WHAT TO WORK ON: Give every line of the listing word for word, beginning at the first and including the line with "let password_bits := PASSWORD_LENGTH * 6 in" as the last.

>>>

(* ===== verification/BmcTools.v ===== *)
(** * Tools around a management controller

    Models, under [src/python/understack-workflows/understack_workflows/]:
    [bmc_password_standard.py] and [main/print_bmc_password.py] (the key derivation
    [pbkdf2_hmac] is a parameter), [bmc_network_config.py], [bmc_power.py] and
    [bmc_disk.py].  Sizes of disks are whole numbers of bytes below [2 ^ 53], for which
    the division in floating point, rounded up, is the exact one. *)
From S2P Require Import Prelude PyStr PyData NetappValues NovaNetwork Bmc.
Local Open Scope Z_scope.

(** ** The standard password *)

Definition ALPHABET : string := "ABCDEFGHIJKLMNOPQRSTUVWXYZabcdefghijklmnopqrstuvwxyz0123456789+/".
Definition sextet (n : Z) : ascii := default "="%char (String.get (Z.to_nat n) ALPHABET).
(** [base64.b64encode(l).decode("utf8")] *)
Fixpoint b64encode (l : list Z) : string :=
  match l with
  | a :: b :: c :: r =>
      String (sextet (a / 4)) (String (sextet (a mod 4 * 16 + b / 16)) (String (sextet (b mod 16 * 4 + c / 64)) (String (sextet (c mod 64)) (b64encode r))))
  | [a; b] => String (sextet (a / 4)) (String (sextet (a mod 4 * 16 + b / 16)) (String (sextet (b mod 16 * 4)) "="))
  | [a] => String (sextet (a / 4)) (String (sextet (a mod 4 * 16)) "==")
  | [] => ""
  end.
Definition bytes_of (s : string) : list Z := map (fun c => Z.of_N (Ascii.N_of_ascii c)) (String.list_ascii_of_string s).

Section password.
(** [pbkdf2_hmac("sha256", password, salt, iterations, dklen)] *)
Variable pbkdf2_hmac : list Z -> list Z -> Z -> Z -> list Z.

(* understack_workflows/bmc_password_standard.py:6-6 PASSWORD_LENGTH *)
Definition PASSWORD_LENGTH : Z := 20.
(* understack_workflows/bmc_password_standard.py:26-36 _password *)
Definition _password (text : string) : string :=
  let password_bits := PASSWORD_LENGTH * 6 in
  b64encode (pbkdf2_hmac (bytes_of text) (bytes_of "NaCl") 100000 (password_bits / 8)).
(** [ipaddress.ip_address(text)] returns. *)
Definition is_ip_address (text : string) : bool :=
  match NetappValues.parse_ipv4 text, parse_ipv6 text with None, None => false | _, _ => true end.
(* understack_workflows/bmc_password_standard.py:9-23 standard_password *)
Definition standard_password (ip_addr master_key : string) : res string :=
  if negb (is_ip_address ip_addr) then Err (ValueError ["Need an IPv4 address, not"; ip_addr])
  else if negb (truthy master_key) then Err (ValueError ["Missing/empty master_key!"])
  else Ok (_password (master_key +:+ ip_addr)).

Inductive printE : Type -> Type :=
| Getenv (name : string) : printE (option string)
| Print (text : string) : printE unit.
Definition SystemExit (code : Z) : exn := Exn "SystemExit" [pretty code].
(* understack_workflows/main/print_bmc_password.py:7-21 main *)
Definition print_main (bmc_ip_address : option string) : prog unit printE unit :=
  match bmc_ip_address with
  | None => Raise (SystemExit 1)
  | Some ip =>
      master ← call (Getenv "BMC_MASTER");
      match master with
      | None => Raise (SystemExit 1)
      | Some _ =>
          master ← call (Getenv "BMC_MASTER");
          password ← lift (standard_password ip (default "None" master));
          call (Print password)
      end
  end.
End password.

(** ** Network and power *)

(* understack_workflows/bmc_network_config.py:9-33 bmc_set_permanent_ip_addr *)
Definition bmc_set_permanent_ip_addr (bmc : BmcT) (i : BmcInterface) : bmcp unit :=
  if negb i.(bi_dhcp) then mret tt else
  match i.(bi_ipv4_address), i.(bi_ipv4_gateway) with
  | Some (ip, prefix), Some gateway =>
      let payload := JObj [("Attributes", JObj [
        ("IPv4.1.DHCPEnable", JStr "Disabled"); ("IPv4.1.Address", JStr (NetappValues.ipv4_str ip));
        ("IPv4.1.Gateway", JStr (NetappValues.ipv4_str gateway)); ("IPv4.1.Netmask", JStr (NetappValues.ipv4_str (NetappValues.netmask prefix)))])] in
      p ← manager_path bmc;
      _ ← redfish_request bmc (p +:+ "/Attributes") "PATCH" (Some payload) None;
      mret tt
  | _, _ => Raise (ValueError ["BMC InterfaceInfo has missing IP information"])
  end.
(* understack_workflows/bmc_power.py:8-14 bmc_power_on *)
Definition bmc_power_on (bmc : BmcT) : bmcp unit :=
  p ← system_path bmc;
  _ ← redfish_request bmc (p +:+ "/Actions/ComputerSystem.Reset") "POST" (Some (JObj [("ResetType", JStr "On")])) None;
  mret tt.

(** ** Disks *)

(* understack_workflows/bmc_disk.py:11-28 Disk *)
Record disk := Disk { media_type : json; d_model : json; d_name : json; d_health : json; capacity_bytes : Z }.
Definition GIGA : Z := 10 ^ 9.
(** [math.ceil(self.capacity_bytes / 10**9)] *)
(* understack_workflows/bmc_disk.py:25-28 capacity_gb *)
Definition capacity_gb (d : disk) : Z := - (- d.(capacity_bytes) / GIGA).
(* understack_workflows/bmc_disk.py:30-33 get_capacity_bytes *)
Definition get_capacity_bytes (number : Z) : Z := number * GIGA.
Definition jnum (v : json) : res Z := match v with JNum z => Ok z | _ => Err (TypeError ["unsupported operand"]) end.
(* understack_workflows/bmc.py:91-93 get_manufacturer *)
Definition get_manufacturer (bmc : BmcT) : bmcp string :=
  p ← system_path bmc; r ← redfish_get bmc p; m ← lift (jtext_at "Manufacturer" r); mret (lower m).
(* understack_workflows/bmc_disk.py:35-52 from_path *)
Definition from_path (bmc : BmcT) (path : string) : bmcp disk :=
  disk_data ← redfish_get bmc path;
  bmc_type ← get_manufacturer bmc;
  '(bytes, name) ← lift (if contains "dell" bmc_type then
      b ← jitem "CapacityBytes" disk_data; b ← jnum b; n ← jitem "Name" disk_data; Ok (b, n)
    else
      b ← jitem "CapacityGB" disk_data; b ← jnum b; n ← jitem "Location" disk_data; Ok (get_capacity_bytes b, n));
  media ← lift (jitem "MediaType" disk_data);
  model ← lift (jitem "Model" disk_data);
  status ← lift (jget_or "Status" (JObj []) disk_data);
  health ← lift (jget_or "Health" (JStr "Unknown") status);
  mret (Disk media model name health bytes).
(** [[x["@odata.id"] for x in v]] *)
Definition links (v : json) : res (list string) := l ← jiter v; res_map (jtext_at "@odata.id") l.
Definition member_paths (bmc : BmcT) (path : string) : bmcp (list string) :=
  p ← system_path bmc; r ← redfish_get bmc (p +:+ path); m ← lift (jitem "Members" r); lift (links m).
Definition get_item (bmc : BmcT) (k path : string) : bmcp (list json) :=
  r ← redfish_get bmc path; v ← lift (jitem k r); lift (jiter v).
Definition disks_at (bmc : BmcT) (disk_paths : list json) : bmcp (list disk) :=
  map_each disk_paths (fun d => path ← lift (jtext_at "@odata.id" d); from_path bmc path).
(** On a Dell machine every drive is read twice. *)
(* understack_workflows/bmc_disk.py:55-93 physical_disks *)
Definition physical_disks (bmc : BmcT) : bmcp (list disk) :=
  bmc_type ← get_manufacturer bmc;
  disks ← (if contains "dell" bmc_type then
      storage ← member_paths bmc "/Storage";
      disks ← map_each storage (get_item bmc "Drives");
      _ ← disks_at bmc (concat disks);
      mret disks
    else
      controllers ← member_paths bmc "/SmartStorage/ArrayControllers";
      storage ← map_each controllers (fun path =>
        r ← redfish_get bmc path; l ← lift (jitem "links" r); d ← lift (jitem "PhysicalDrives" l); lift (jtext_at "href" d));
      map_each storage (get_item bmc "Members"));
  disks_at bmc (concat disks).
(** [min(l, key=...)]: the first of the least. *)
Fixpoint min_by (key : disk -> Z) (best : disk) (l : list disk) : disk :=
  match l with [] => best | d :: r => min_by key (if key d <? key best then d else best) r end.
Definition smallest_of (disks : list disk) : bmcp Z :=
  match disks with
  | [] => Raise (ValueError ["min() arg is an empty sequence"])
  | d :: r => mret (capacity_gb (min_by capacity_gb d r))
  end.
(* understack_workflows/bmc_disk.py:96-98 smallest_disk_size *)
Definition smallest_disk_size (bmc : BmcT) : bmcp Z :=
  disks ← physical_disks bmc;
  smallest_of disks.

(** ** Properties *)

(** *** Base 64 *)

Fixpoint index_of (c : ascii) (s : string) : Z :=
  match s with "" => 0 | String x r => if Ascii.eqb x c then 0 else 1 + index_of c r end.
Definition value_of (c : ascii) : Z := index_of c ALPHABET.
(** What a text without padding stands for. *)
Fixpoint b64decode (s : string) : list Z :=
  match s with
  | String a (String b (String c (String d r))) =>
      let '(w, x, y, z) := (value_of a, value_of b, value_of c, value_of d) in
      (w * 4 + x / 16) :: (x mod 16 * 16 + y / 4) :: (y mod 4 * 64 + z) :: b64decode r
  | _ => []
  end.
Definition is_byte (z : Z) : Prop := 0 <= z < 256.
Lemma value_sextet n : 0 <= n < 64 -> value_of (sextet n) = n /\ has_char (sextet n) ALPHABET = true.
Proof.
  intros Hn. assert (Forall (fun i => value_of (sextet (Z.of_nat i)) = Z.of_nat i /\ has_char (sextet (Z.of_nat i)) ALPHABET = true) (seq 0 64)) as Hall
    by (by repeat constructor).
  rewrite Forall_forall in Hall. specialize (Hall (Z.to_nat n)). rewrite Z2Nat.id in Hall by lia. apply Hall. apply elem_of_seq. lia.
Qed.
Lemma b64_roundtrip n l : length l = (3 * n)%nat -> Forall is_byte l ->
  b64decode (b64encode l) = l /\ String.length (b64encode l) = (4 * n)%nat /\ str_all (fun c => has_char c ALPHABET) (b64encode l) = true.
Proof.
  revert l. induction n as [|n IH]; intros l Hl Hb; [by destruct l|]. destruct l as [|a [|b [|c r]]]; cbn in Hl; try lia.
  repeat (apply Forall_cons in Hb as [? Hb]). unfold is_byte in *. destruct (IH r) as (Hd & Hlen & Hall); [lia|done|].
  destruct (value_sextet (a / 4)) as [V1 A1]; [Z.div_mod_to_equations; lia|].
  destruct (value_sextet (a mod 4 * 16 + b / 16)) as [V2 A2]; [Z.div_mod_to_equations; lia|].
  destruct (value_sextet (b mod 16 * 4 + c / 64)) as [V3 A3]; [Z.div_mod_to_equations; lia|].
  destruct (value_sextet (c mod 64)) as [V4 A4]; [Z.div_mod_to_equations; lia|].
  cbn [b64encode b64decode String.length str_all]. rewrite V1, V2, V3, V4, Hd, Hlen, Hall, A1, A2, A3, A4.
  split_and!; [|lia|done]. f_equal; [|f_equal; [|f_equal]]; Z.div_mod_to_equations; lia.
Qed.

(** The standard password: it is refused exactly for a text that is no address and for
    an empty key; otherwise it has 20 characters of the alphabet of base 64 and
    carries the whole derived key.  Both kinds of addresses are accepted. *)
Theorem standard_password_spec pbkdf2_hmac ip_addr master_key :
  (forall password salt iterations n, 0 <= n -> length (pbkdf2_hmac password salt iterations n) = Z.to_nat n /\ Forall is_byte (pbkdf2_hmac password salt iterations n)) ->
  match standard_password pbkdf2_hmac ip_addr master_key with
  | inr password => is_ip_address ip_addr = true /\ master_key <> "" /\
      String.length password = 20%nat /\ str_all (fun c => has_char c ALPHABET) password = true /\
      b64decode password = pbkdf2_hmac (bytes_of (master_key +:+ ip_addr)) (bytes_of "NaCl") 100000 15
  | inl e => e.(exn_cls) = "ValueError" /\ (is_ip_address ip_addr = false \/ master_key = "")
  end.
Proof.
  intros Hkdf. unfold standard_password. destruct (is_ip_address ip_addr); cbn [negb]; [|by eauto].
  destruct master_key as [|c k]; [split; [done|by right]|]. change (truthy (String c k)) with true. cbn [negb].
  unfold _password. change (PASSWORD_LENGTH * 6 / 8) with 15. set (key := pbkdf2_hmac _ _ _ _).
  destruct (Hkdf (bytes_of (String c k +:+ ip_addr)) (bytes_of "NaCl") 100000 15) as [Hlen Hbytes]; [lia|]. fold key in Hlen, Hbytes.
  destruct (b64_roundtrip 5 key) as (Hd & Hl & Ha); [exact Hlen|done|]. by split_and!.
Qed.

Definition zeros (_ _ : list Z) (_ n : Z) : list Z := repeat 0 (Z.to_nat n).
(** An address of either version is accepted, although the message asks for IPv4. *)
Example ipv6_accepted : standard_password zeros "2001:db8::1" "key" = Ok "AAAAAAAAAAAAAAAAAAAA".
Proof. vm_compute. reflexivity. Qed.

(** *** Network *)

(** A controller on DHCP keeps its address: the only change that is requested is one
    of the attributes that turn DHCP off and set the address, the gateway and the mask
    that it has; an interface that is not on DHCP is left alone, and one without
    addresses refused, without any request. *)
Definition attributes_of (ip prefix gateway : Z) : json :=
  JObj [("Attributes", JObj [("IPv4.1.DHCPEnable", JStr "Disabled"); ("IPv4.1.Address", JStr (NetappValues.ipv4_str ip));
    ("IPv4.1.Gateway", JStr (NetappValues.ipv4_str gateway)); ("IPv4.1.Netmask", JStr (NetappValues.ipv4_str (NetappValues.netmask prefix)))])].
Definition writes (ev : event redfishE) : option (string * option json) :=
  match ev with
  | Ev op _ => match op with Http _ method path _ _ payload => if String.eqb method "GET" then None else Some (path, payload) | _ => None end
  end.
Theorem permanent_address bmc i g :
  every_run (bmc_set_permanent_ip_addr bmc i) g (fun r _ tr =>
    if negb i.(bi_dhcp) then r = inr tt /\ tr = []
    else match i.(bi_ipv4_address), i.(bi_ipv4_gateway) with
         | Some (ip, prefix), Some gateway =>
             (omap writes tr = [] /\ exists e, r = inl e) \/
             exists path, omap writes tr = [(path +:+ "/Attributes", Some (attributes_of ip prefix gateway))]
         | _, _ => tr = [] /\ exists args, r = inl (ValueError args)
         end).
Proof.
  unfold every_run, bmc_set_permanent_ip_addr. destruct (bi_dhcp i); cbn [negb]; [|by wp_pure].
  destruct (bi_ipv4_address i) as [[ip prefix]|]; [|wp_pure; eauto]. destruct (bi_ipv4_gateway i) as [gateway|]; [|wp_pure; eauto].
  cbn zeta. wp_pure. eapply wp_mono with (Q := fun r _ tr => omap writes tr = []).
  - intros [e|p] g1 tr Htr; [left; eauto|]. wp_pure. unfold redfish_request. cbn zeta. wp_pure. apply wp_call. intros r tr' Htr'.
    assert (omap writes tr' = [(p +:+ "/Attributes", Some (attributes_of ip prefix gateway))]) as Hw.
    { unfold step_trace in Htr'. subst tr'. by rewrite omap_app, Htr. }
    destruct r as [e|resp]; wp_simp; [right; eauto|]. destruct (400 <=? rsp_status resp); [wp_pure; right; eauto|].
    destruct (truthy (rsp_text resp)); wp_pure; [destruct (rsp_json resp)|]; repeat wp_pure; right; eauto.
  - unfold manager_path. do 3 wp_pure. destruct (truthy (manager_cache g)); [by repeat wp_pure|].
    unfold get_manager_path, redfish_get, redfish_request. cbn zeta. wp_pure. wp_pure. apply wp_call. intros r tr ->.
    destruct r as [e|resp]; wp_simp; [done|]. destruct (400 <=? rsp_status resp); [by wp_pure|].
    destruct (truthy (rsp_text resp)); wp_pure; [destruct (rsp_json resp) as [e|v]; [done|]|]; wp_simp; do 2 wp_pure;
      destruct (first_member _); by repeat wp_pure.
Qed.

(** *** Disks *)

Lemma min_by_spec key l : forall best, min_by key best l ∈ best :: l /\ Forall (fun d => key (min_by key best l) <= key d) (best :: l).
Proof.
  induction l as [|d l IH]; intros best; cbn [min_by]; [split; [left|by repeat constructor]|].
  destruct (IH (if key d <? key best then d else best)) as [Hin Hall]. apply Forall_cons in Hall as [Hb Hall].
  destruct (Z.ltb_spec (key d) (key best)) as [Hlt|Hge]; split; [set_solver| |set_solver|]; repeat constructor; try done; lia.
Qed.
(** The size of a machine's smallest disk: it is that of one of its disks, no disk is
    smaller, and it is the number of bytes in gigabytes, rounded up; a machine without
    disks raises. *)
Theorem smallest_disk bmc g :
  every_run (disks ← physical_disks bmc; size ← smallest_of disks; mret (disks, size)) g (fun r _ _ =>
    forall disks size, r = inr (disks, size) ->
      exists d, d ∈ disks /\ Forall (fun d' => size <= capacity_gb d') disks /\ size = capacity_gb d /\
        (size - 1) * GIGA < d.(capacity_bytes) <= size * GIGA).
Proof.
  unfold every_run. wp_pure. eapply wp_mono; [|apply wp_true]. intros [e|disks] g1 tr _; [done|]. wp_pure. unfold smallest_of.
  destruct disks as [|d l]; [by wp_pure|]. repeat wp_pure. intros disks size [= <- <-].
  destruct (min_by_spec capacity_gb l d) as [Hin Hall]. eexists. split_and!; [exact Hin|exact Hall|done| |];
    unfold capacity_gb, GIGA; Z.div_mod_to_equations; lia.
Qed.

<<<

YOUR SOLUTION:
(* ===== verification/BmcTools.v ===== *)
(** * Tools around a management controller

    Models, under [src/python/understack-workflows/understack_workflows/]:
    [bmc_password_standard.py] and [main/print_bmc_password.py] (the key derivation
    [pbkdf2_hmac] is a parameter), [bmc_network_config.py], [bmc_power.py] and
    [bmc_disk.py].  Sizes of disks are whole numbers of bytes below [2 ^ 53], for which
    the division in floating point, rounded up, is the exact one. *)
From S2P Require Import Prelude PyStr PyData NetappValues NovaNetwork Bmc.
Local Open Scope Z_scope.

(** ** The standard password *)

Definition ALPHABET : string := "ABCDEFGHIJKLMNOPQRSTUVWXYZabcdefghijklmnopqrstuvwxyz0123456789+/".
Definition sextet (n : Z) : ascii := default "="%char (String.get (Z.to_nat n) ALPHABET).
(** [base64.b64encode(l).decode("utf8")] *)
Fixpoint b64encode (l : list Z) : string :=
  match l with
  | a :: b :: c :: r =>
      String (sextet (a / 4)) (String (sextet (a mod 4 * 16 + b / 16)) (String (sextet (b mod 16 * 4 + c / 64)) (String (sextet (c mod 64)) (b64encode r))))
  | [a; b] => String (sextet (a / 4)) (String (sextet (a mod 4 * 16 + b / 16)) (String (sextet (b mod 16 * 4)) "="))
  | [a] => String (sextet (a / 4)) (String (sextet (a mod 4 * 16)) "==")
  | [] => ""
  end.
Definition bytes_of (s : string) : list Z := map (fun c => Z.of_N (Ascii.N_of_ascii c)) (String.list_ascii_of_string s).

Section password.
(** [pbkdf2_hmac("sha256", password, salt, iterations, dklen)] *)
Variable pbkdf2_hmac : list Z -> list Z -> Z -> Z -> list Z.

(* understack_workflows/bmc_password_standard.py:6-6 PASSWORD_LENGTH *)
Definition PASSWORD_LENGTH : Z := 20.
(* understack_workflows/bmc_password_standard.py:26-36 _password *)
Definition _password (text : string) : string :=
  let password_bits := PASSWORD_LENGTH * 6 in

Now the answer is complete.